■ Exercise prompt: From the listing below, output only the lines starting at the line that has "(** The second" and ending at the line that has "let hs := default [] (handoffs log) in", exactly as they appear, ends included.

■ Extracted data:
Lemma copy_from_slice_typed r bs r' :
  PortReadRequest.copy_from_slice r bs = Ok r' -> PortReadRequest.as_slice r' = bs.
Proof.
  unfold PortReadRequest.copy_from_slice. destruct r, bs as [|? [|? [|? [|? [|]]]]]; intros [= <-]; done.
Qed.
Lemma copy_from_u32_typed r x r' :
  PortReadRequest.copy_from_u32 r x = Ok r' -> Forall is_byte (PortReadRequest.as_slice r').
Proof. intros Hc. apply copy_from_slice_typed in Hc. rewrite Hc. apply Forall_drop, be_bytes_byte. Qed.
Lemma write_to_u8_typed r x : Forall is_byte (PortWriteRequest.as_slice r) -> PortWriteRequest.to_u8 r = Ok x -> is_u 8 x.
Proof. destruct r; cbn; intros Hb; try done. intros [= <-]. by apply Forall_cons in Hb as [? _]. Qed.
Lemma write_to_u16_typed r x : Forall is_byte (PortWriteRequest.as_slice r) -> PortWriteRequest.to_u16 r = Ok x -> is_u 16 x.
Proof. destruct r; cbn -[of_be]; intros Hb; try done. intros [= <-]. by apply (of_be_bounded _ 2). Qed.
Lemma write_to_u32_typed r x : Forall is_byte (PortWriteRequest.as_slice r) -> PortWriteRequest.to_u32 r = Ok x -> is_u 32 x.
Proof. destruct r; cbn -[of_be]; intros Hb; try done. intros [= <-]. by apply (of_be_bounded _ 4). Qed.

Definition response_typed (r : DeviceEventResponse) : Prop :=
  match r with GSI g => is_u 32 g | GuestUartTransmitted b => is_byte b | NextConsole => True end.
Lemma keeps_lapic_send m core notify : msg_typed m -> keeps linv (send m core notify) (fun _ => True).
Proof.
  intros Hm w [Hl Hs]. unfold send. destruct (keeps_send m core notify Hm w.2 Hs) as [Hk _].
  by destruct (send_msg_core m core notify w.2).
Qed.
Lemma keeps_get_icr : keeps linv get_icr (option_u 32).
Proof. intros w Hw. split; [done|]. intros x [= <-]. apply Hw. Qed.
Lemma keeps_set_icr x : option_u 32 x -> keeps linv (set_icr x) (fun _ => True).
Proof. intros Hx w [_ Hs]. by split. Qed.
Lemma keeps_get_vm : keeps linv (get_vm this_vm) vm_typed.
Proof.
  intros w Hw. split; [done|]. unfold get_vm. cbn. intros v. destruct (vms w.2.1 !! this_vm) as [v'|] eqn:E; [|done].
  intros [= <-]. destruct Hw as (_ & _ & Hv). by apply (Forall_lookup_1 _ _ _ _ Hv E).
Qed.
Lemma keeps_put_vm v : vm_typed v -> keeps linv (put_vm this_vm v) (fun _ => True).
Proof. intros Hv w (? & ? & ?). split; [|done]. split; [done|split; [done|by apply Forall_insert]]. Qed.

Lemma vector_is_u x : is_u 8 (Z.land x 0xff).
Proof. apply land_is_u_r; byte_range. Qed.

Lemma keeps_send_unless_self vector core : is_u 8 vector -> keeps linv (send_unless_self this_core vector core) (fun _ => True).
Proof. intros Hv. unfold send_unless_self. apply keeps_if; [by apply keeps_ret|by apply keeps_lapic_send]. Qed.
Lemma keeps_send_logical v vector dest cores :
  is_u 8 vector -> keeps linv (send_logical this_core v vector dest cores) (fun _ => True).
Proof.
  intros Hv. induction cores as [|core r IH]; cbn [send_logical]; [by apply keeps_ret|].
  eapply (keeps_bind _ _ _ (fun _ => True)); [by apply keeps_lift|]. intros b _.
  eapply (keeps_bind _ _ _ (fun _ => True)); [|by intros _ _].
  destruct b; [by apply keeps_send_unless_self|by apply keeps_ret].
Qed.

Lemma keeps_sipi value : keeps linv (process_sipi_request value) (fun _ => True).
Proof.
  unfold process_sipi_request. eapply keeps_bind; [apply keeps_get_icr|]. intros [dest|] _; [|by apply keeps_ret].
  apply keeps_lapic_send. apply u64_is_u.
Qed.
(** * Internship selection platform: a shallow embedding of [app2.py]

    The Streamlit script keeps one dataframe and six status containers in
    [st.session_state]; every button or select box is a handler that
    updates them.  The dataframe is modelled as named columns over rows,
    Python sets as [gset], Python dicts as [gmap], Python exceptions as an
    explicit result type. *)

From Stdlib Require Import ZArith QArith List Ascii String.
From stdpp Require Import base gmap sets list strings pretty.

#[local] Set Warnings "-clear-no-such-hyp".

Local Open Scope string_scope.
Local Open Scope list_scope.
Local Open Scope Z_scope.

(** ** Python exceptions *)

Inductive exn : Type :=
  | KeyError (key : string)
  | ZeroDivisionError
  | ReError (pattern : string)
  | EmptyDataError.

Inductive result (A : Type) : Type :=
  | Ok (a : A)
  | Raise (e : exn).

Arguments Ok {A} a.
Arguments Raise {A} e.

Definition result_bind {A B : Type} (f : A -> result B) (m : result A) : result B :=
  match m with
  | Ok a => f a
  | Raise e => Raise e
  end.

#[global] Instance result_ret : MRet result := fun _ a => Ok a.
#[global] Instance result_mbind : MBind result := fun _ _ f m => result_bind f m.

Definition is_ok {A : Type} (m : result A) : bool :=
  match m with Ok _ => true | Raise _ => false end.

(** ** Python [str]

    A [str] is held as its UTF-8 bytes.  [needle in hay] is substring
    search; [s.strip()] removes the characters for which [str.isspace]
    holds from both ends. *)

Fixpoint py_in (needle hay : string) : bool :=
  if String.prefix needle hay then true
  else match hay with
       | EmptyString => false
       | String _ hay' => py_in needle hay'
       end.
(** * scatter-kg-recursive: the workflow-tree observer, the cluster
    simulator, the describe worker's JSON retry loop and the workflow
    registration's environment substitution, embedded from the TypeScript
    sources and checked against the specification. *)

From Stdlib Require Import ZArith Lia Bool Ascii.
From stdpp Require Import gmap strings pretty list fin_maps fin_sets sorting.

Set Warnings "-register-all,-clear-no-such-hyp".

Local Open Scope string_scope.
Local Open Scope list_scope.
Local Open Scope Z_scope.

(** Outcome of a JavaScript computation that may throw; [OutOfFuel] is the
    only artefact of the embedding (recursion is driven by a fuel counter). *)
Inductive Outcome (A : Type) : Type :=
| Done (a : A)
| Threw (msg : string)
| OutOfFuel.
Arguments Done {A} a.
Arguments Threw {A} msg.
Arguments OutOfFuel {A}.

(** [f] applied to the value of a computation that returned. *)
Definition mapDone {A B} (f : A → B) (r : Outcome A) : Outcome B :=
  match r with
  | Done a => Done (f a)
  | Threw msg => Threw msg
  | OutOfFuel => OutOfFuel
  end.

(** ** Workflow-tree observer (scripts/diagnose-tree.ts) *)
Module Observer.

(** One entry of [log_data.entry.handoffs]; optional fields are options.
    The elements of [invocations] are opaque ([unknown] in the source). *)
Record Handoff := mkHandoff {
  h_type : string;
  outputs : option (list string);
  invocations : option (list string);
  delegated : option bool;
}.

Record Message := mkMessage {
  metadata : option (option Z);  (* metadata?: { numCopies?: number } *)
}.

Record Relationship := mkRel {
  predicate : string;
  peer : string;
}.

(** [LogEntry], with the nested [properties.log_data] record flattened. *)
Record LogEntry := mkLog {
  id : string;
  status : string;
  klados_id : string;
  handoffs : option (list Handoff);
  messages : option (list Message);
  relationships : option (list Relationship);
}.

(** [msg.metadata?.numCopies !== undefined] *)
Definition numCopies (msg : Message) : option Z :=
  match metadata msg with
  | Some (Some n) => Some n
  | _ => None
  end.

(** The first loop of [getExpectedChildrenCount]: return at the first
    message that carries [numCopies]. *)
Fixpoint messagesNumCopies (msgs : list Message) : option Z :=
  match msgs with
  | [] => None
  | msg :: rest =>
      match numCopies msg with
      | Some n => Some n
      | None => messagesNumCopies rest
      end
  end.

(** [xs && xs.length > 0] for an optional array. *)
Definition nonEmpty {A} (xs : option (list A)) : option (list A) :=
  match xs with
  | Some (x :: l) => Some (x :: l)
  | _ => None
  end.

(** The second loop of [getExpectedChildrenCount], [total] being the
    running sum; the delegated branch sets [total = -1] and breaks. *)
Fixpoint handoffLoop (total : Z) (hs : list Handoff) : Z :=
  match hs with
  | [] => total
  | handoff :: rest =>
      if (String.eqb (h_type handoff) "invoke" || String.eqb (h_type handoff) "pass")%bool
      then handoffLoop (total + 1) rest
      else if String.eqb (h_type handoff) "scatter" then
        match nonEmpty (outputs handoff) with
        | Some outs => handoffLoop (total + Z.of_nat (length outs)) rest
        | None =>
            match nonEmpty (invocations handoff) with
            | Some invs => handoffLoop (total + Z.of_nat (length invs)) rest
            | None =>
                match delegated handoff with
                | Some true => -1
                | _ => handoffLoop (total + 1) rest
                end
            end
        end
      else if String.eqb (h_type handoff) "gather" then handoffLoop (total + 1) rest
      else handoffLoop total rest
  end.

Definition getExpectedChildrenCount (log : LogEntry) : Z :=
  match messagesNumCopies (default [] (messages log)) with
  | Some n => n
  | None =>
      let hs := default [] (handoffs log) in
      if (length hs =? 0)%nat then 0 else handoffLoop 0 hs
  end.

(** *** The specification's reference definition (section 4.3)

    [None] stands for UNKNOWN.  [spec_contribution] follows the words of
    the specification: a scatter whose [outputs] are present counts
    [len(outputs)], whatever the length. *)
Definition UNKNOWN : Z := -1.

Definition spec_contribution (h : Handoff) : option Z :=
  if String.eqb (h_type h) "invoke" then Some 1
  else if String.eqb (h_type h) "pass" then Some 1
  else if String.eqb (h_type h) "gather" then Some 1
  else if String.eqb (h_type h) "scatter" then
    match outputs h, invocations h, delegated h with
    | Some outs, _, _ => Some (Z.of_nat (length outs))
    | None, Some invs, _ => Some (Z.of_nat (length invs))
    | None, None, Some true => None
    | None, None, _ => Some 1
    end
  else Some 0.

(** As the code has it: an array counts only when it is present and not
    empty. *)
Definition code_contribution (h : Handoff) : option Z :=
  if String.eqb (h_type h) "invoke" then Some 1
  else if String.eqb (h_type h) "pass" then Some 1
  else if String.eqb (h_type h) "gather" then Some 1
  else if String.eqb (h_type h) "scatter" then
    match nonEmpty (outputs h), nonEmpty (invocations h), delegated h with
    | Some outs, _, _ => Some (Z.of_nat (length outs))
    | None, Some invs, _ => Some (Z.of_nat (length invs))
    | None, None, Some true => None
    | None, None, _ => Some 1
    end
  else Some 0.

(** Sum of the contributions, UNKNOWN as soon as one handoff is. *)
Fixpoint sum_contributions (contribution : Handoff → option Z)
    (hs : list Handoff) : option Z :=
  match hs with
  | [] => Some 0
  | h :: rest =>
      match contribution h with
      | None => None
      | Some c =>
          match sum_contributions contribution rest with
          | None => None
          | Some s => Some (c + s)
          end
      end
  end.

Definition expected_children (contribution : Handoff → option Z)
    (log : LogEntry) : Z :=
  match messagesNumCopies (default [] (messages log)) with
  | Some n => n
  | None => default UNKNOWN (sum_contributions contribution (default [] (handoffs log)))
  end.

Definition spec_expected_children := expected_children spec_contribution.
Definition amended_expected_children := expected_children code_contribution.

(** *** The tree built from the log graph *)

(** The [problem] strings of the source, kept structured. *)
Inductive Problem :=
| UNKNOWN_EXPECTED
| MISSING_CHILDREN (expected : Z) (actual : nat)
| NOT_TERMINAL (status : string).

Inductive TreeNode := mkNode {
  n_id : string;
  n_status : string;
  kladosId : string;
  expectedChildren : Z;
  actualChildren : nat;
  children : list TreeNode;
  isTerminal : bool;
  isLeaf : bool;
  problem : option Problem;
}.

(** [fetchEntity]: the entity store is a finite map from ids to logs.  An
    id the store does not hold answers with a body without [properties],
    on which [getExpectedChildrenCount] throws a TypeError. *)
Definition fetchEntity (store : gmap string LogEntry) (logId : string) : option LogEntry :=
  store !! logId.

■ Result for this exercise:
(** The second loop of [getExpectedChildrenCount], [total] being the
    running sum; the delegated branch sets [total = -1] and breaks. *)
Fixpoint handoffLoop (total : Z) (hs : list Handoff) : Z :=
  match hs with
  | [] => total
  | handoff :: rest =>
      if (String.eqb (h_type handoff) "invoke" || String.eqb (h_type handoff) "pass")%bool
      then handoffLoop (total + 1) rest
      else if String.eqb (h_type handoff) "scatter" then
        match nonEmpty (outputs handoff) with
        | Some outs => handoffLoop (total + Z.of_nat (length outs)) rest
        | None =>
            match nonEmpty (invocations handoff) with
            | Some invs => handoffLoop (total + Z.of_nat (length invs)) rest
            | None =>
                match delegated handoff with
                | Some true => -1
                | _ => handoffLoop (total + 1) rest
                end
            end
        end
      else if String.eqb (h_type handoff) "gather" then handoffLoop (total + 1) rest
      else handoffLoop total rest
  end.

Definition getExpectedChildrenCount (log : LogEntry) : Z :=
  match messagesNumCopies (default [] (messages log)) with
  | Some n => n
  | None =>
      let hs := default [] (handoffs log) in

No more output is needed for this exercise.